Former mosque in Nafplio, Greece

The Agha Pasha Mosque (Τζαμί Αγά Πασά, from Ağa Paşa Camii), also commonly known as the Parliament House (Βουλευτικό), is a former mosque in the town of Nafplio, Peloponnese, in southern Greece, built by architect Antonios Rhigopoulos.

It was finished c. 18101820, during the second period of Ottoman rule in the town, and it briefly functioned as the first parliament building of the Provisional Administration of Greece, hence its common name. Today, no longer open to worship, it houses cultural events.

== Legend ==
According to local legend, the mosque was commissioned by a local Turkish agha who wanted to atone for a crime he had committed and salvage his soul. The tale goes that two Venetian men, descendants of a very rich family, came to Nafplio to find a treasure that their father had hidden at the time when the town was under Venetian rule. With the aid of a map they had, they traced the treasure in question in the house of the Turkish agha, but he decided to keep the treasure for himself, and thus he slew the two men. Later he felt remorse for his actions and so, using the gold from the treasure, he built the mosque which has ever since been known as the Aga Pasha Mosque. He never lived to see it completed, as he killed himself by jumping off a balcony.

== History ==
Given the absence of written sources and the multiple changes of use that have significantly altered the original design of the building, the exact date of construction of the mosque remains a mystery. The sources also differ as to the identify of the sponsor of the building. The so-called Agha Pasha could be identified in the Ottoman archives as Ragıb Pasha, provincial general (mirmiran), who resided in Nafplion and died around August 1820. The mosque would have been completed between 1818 and 1820, according to the plans of its architect, Antonios Rhigopoulos.

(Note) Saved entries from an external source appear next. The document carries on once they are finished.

(* ===== verification/Base64Thm.v ===== *)
(** * Base64: theorems

    The encoding of RFC 4648 can be decoded; what every form of [encode] gives is that
    encoding, every form of [decode] undoes it, and nothing stays open whatever fails;
    the check accepts exactly the texts of the alphabet with their padding. *)

From Stdlib Require Import Ascii String ZArith Lia List Bool.
From stdpp Require Import base tactics list option strings gmap.
From S2P Require Import Prelude Base64.

Open Scope hj_scope.
Open Scope Z_scope.

(** ** RFC 4648 *)

Section Encoding.
Import Rfc.

Lemma triple_ind {A} (P : list A -> Prop) : P [] -> (forall a, P [a]) -> (forall a b, P [a; b]) -> (forall a b c l, P l -> P (a :: b :: c :: l)) -> forall l, P l.
Proof. intros H0 H1 H2 H3. fix IH 1. intros [|a [|b [|c l]]]; [exact H0|exact (H1 a)|exact (H2 a b)|exact (H3 a b c l (IH l))]. Qed.

(** A fact of every number of 6 bits, by enumeration. *)
Lemma six_forall (P : Z -> bool) : forallb (fun n => P (Z.of_nat n)) (List.seq 0 64) = true -> forall n, 0 <= n < 64 -> P n = true.
Proof. intros H n Hn. rewrite forallb_forall in H. rewrite <- (Z2Nat.id n) by lia. apply H, in_seq. lia. Qed.
Lemma of_char_of n : 0 <= n < 64 -> of_char (char_of n) = Some n.
Proof.
  intros Hn. pose proof (six_forall (fun n => match of_char (char_of n) with Some m => m =? n | None => false end) ltac:(vm_compute; reflexivity) n Hn) as H. cbv beta in H.
  destruct (of_char (char_of n)); [|discriminate]. now apply Z.eqb_eq in H as ->.
Qed.
Lemma char_not_pad n : 0 <= n < 64 -> (char_of n =? pad) = false.
Proof. intros Hn. pose proof (six_forall (fun n => negb (char_of n =? pad)) ltac:(vm_compute; reflexivity) n Hn) as H. now apply negb_true_iff in H. Qed.
Lemma char_of_letter n : 0 <= n < 64 -> Base64.is_letter (sint_of 8 (char_of n)) = true.
Proof. exact (six_forall (fun n => Base64.is_letter (sint_of 8 (char_of n))) ltac:(vm_compute; reflexivity) n). Qed.

(** The bytes from the groups of 6 bits. *)
Lemma regroup a b c : byte a -> byte b -> byte c ->
  (0 <= a / 4 < 64 /\ 0 <= a mod 4 * 16 + b / 16 < 64 /\ 0 <= b mod 16 * 4 + c / 64 < 64 /\ 0 <= c mod 64 < 64)
  /\ a / 4 * 4 + (a mod 4 * 16 + b / 16) / 16 = a /\ (a mod 4 * 16 + b / 16) mod 16 * 16 + (b mod 16 * 4 + c / 64) / 4 = b
  /\ (b mod 16 * 4 + c / 64) mod 4 * 64 + c mod 64 = c.
Proof. unfold byte. intros. repeat split; Z.to_euclidean_division_equations; lia. Qed.
Lemma byte_0 : byte 0.
Proof. unfold byte. lia. Qed.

The archaeologist Semne Karouzou as well as the authors of the reference ministerial publication on Ottoman architecture in Greece, suggest a construction date between the end of the eighteenth century and the beginning of the nineteenth century. Other authors have instead suggested the earlier dates 1716 or 1730, although this view is considered outdated.

=== First Parliament of the Hellenic Republic ===
During the Greek War of Independence which broke out in 1821, and following the capture of the city by Greek forces in the following year, the new permanent national legislative body, called Parliamentary Corps (Βουλευτικόν Σώμα), decided to restore the ruined mosque in June 1824, so that it could serve as the seat of the assembly. The works were entrusted to the military engineer Theodoros Vallianos. A contract for an amount of 7,000 piastres was signed on March 12, 1825. The walls of the old mosque were plastered and whitewashed, while the covering of the domes and the openings were also renovated, as well as the interior, in particular the raised wooden floor which was traditionally reserved for women.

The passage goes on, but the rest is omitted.